Além dos casos registrados pelo Disque 100, há também as denúncias feitas por meio da Central de Atendimento à Mulher. No primeiro semestre de 2018, foram mais de 38 mil registros de denúncias, além de cerca de 34 mil relatos de violência contra mulheres recebidas por meio do Ligue 180. Deste total, 5.206 casos envolveram vítimas com idade igual ou superior a 60 anos, sendo que em quase metade dos casos (2.498) a vítima tinha 70 anos ou mais.
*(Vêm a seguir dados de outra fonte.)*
(* ===== verification/Clock.v ===== *)
(** Clocks and polling loops.  A loop that retries until a deadline reads the
    clock once per iteration; the readings and the outcomes of its attempts are
    functions of the iteration number, and the loop runs on fuel with a bound
    that is enough.  Used by the vsock dial and the wait for the API socket. *)
From S2P Require Import Prelude GoInt.

Section poll.
Context {A : Type}.
(** Iteration [k]: what the attempt returned, the clock at the deadline check,
    and the error of a context found cancelled before the pause ends. *)
Context (attempt : nat -> result A) (now : nat -> Z) (interrupted : nat -> option error).
(** The error reported once the deadline has passed, from the attempt's own. *)
Context (late : error -> error) (deadline : Z).

(** [for { if attempt ok { return }; if time.Now().After(deadline) { return
    late }; select { ctx.Done, time.After } }]: [None] when out of fuel. *)
Fixpoint poll (fuel : nat) (k : nat) : option (result A) :=
  match fuel with
  | O => None
  | S fuel =>
      match attempt k with
      | Ok a => Some (Ok a)
      | Err e =>
          if deadline <? now k then Some (Err (late e))
          else match interrupted k with
               | Some e => Some (Err e)
               | None => poll fuel (S k)
               end
      end
  end.

(** The clock moves by at least [interval] from one check to the next. *)
Definition ticks (interval : Z) : Prop := forall k, now k + interval <= now (S k).

Lemma ticks_from interval k n : ticks interval -> now k + interval * Z.of_nat n <= now (k + n)%nat.
Proof.
  intros Ht. induction n as [|n IH]; [rewrite Nat.add_0_r; lia|].
  specialize (Ht (k + n)%nat). rewrite Nat.add_succ_r. lia.
Qed.

(** Enough fuel to reach an iteration whose check is past the deadline. *)
Lemma poll_some n k : deadline < now (k + n)%nat -> is_Some (poll (S n) k).
Proof.
  revert k. induction n as [|n IH]; intros k Hd; cbn [poll].
  all: destruct (attempt k); [by eauto|].
  - rewrite Nat.add_0_r in Hd. apply Z.ltb_lt in Hd as ->. by eauto.
  - case_match; [by eauto|]. case_match; [by eauto|].
    apply IH. by rewrite Nat.add_succ_l, <- Nat.add_succ_r.
Qed.

(** The fuel that is enough for a budget of [d] from iteration 0. *)
Definition poll_fuel (interval d : Z) : nat := S (S (Z.to_nat (Z.max 0 d / interval))).

Lemma poll_terminates interval d :
  0 < interval -> ticks interval -> deadline <= now 0%nat + d ->
  is_Some (poll (poll_fuel interval d) 0).
Proof.
  intros Hi Ht Hd. apply poll_some. cbn [Nat.add].
  pose proof (ticks_from interval 0 (S (Z.to_nat (Z.max 0 d / interval))) Ht) as Hk.
  cbn [Nat.add] in Hk. rewrite Nat2Z.inj_succ, Z2Nat.id in Hk by (apply Z.div_pos; lia).
  pose proof (Z.mul_succ_div_gt (Z.max 0 d) interval Hi). lia.
Qed.

(** The first attempt that succeeds wins, if every check before it passed. *)
Lemma poll_ok_inv fuel k a :
  poll fuel k = Some (Ok a) ->
  exists n, attempt (k + n)%nat = Ok a /\
    forall i, (i < n)%nat -> is_ok (attempt (k + i)%nat) = false /\
      now (k + i)%nat <= deadline /\ interrupted (k + i)%nat = None.
Proof.
  revert k. induction fuel as [|fuel IH]; intros k; cbn [poll]; [done|].
  destruct (attempt k) as [b|e] eqn:Ea.
  - intros [= ->]. exists 0%nat. rewrite Nat.add_0_r. split; [done|lia].
  - destruct (Z.ltb_spec deadline (now k)); [done|].
    destruct (interrupted k) eqn:Ei; [done|]. intros (n & Hn & Hb)%IH.
    exists (S n). rewrite Nat.add_succ_r. split; [done|].
    intros [|i] Hlt; [by rewrite Nat.add_0_r, Ea|].
    rewrite Nat.add_succ_r. apply Hb. lia.
Qed.
End poll.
Vale ressaltar que, na maior parte das ligações, a idade não foi informada, o que faz com que o número real de mulheres idosas vítimas de violência possa ser ainda mais elevado.

Abuso e violência

De acordo com a Organização Mundial da Saúde (OMS), o abuso contra idosos é configurado quando há mal afligindo a pessoa com idade superior a 60 anos, por meio de ato isolado ou repetido, que pode incluir violência física e sexual; exploração emocional ou financeira; negligência e abandono.

Já segundo o Estatuto do Idoso (Lei nº 10.741, de 2003), considera-se violência contra o idoso “qualquer ação ou omissão praticada em local público ou privado que lhe cause morte, dano ou sofrimento físico ou psicológico”.

Meios de denúncia

Denunciar esses episódios de abuso e violência, portanto, é fundamental. No Brasil, um dos principais canais de atendimento para o combate à violência contra a mulher idosa é o serviço gratuito da Central de Atendimento à Mulher.

Legislação

Medidas têm sido implementadas para proteger a população a partir dos 60 anos. Vale destacar o Estatuto do Idoso; a Lei n° 13.228, de 2015, que aumenta a pena para o caso de estelionato cometido contra idoso; e a Lei n° 12.461, de 2011, que estabelece a notificação compulsória dos atos de violência praticados contra o idoso atendido em serviço de saúde.

Além do número 180, o serviço também está disponível pelo aplicativo Proteja Brasil e pela Ouvidoria Online.

Outro importante meio de denunciar estes casos é o Disque 100, considerado uma espécie de “pronto-socorro” dos direitos humanos. A central de atendimento recebe, analisa e encaminha denúncias de violações relacionadas a grupos vulneráveis como pessoas idosas, deficientes, população LGBT, crianças e adolescentes, entre outros.

Em algumas cidades do Brasil, há, ainda, as Delegacias Especializadas de Proteção ao Idoso, que também podem receber denúncias de violência contra mulheres idosas.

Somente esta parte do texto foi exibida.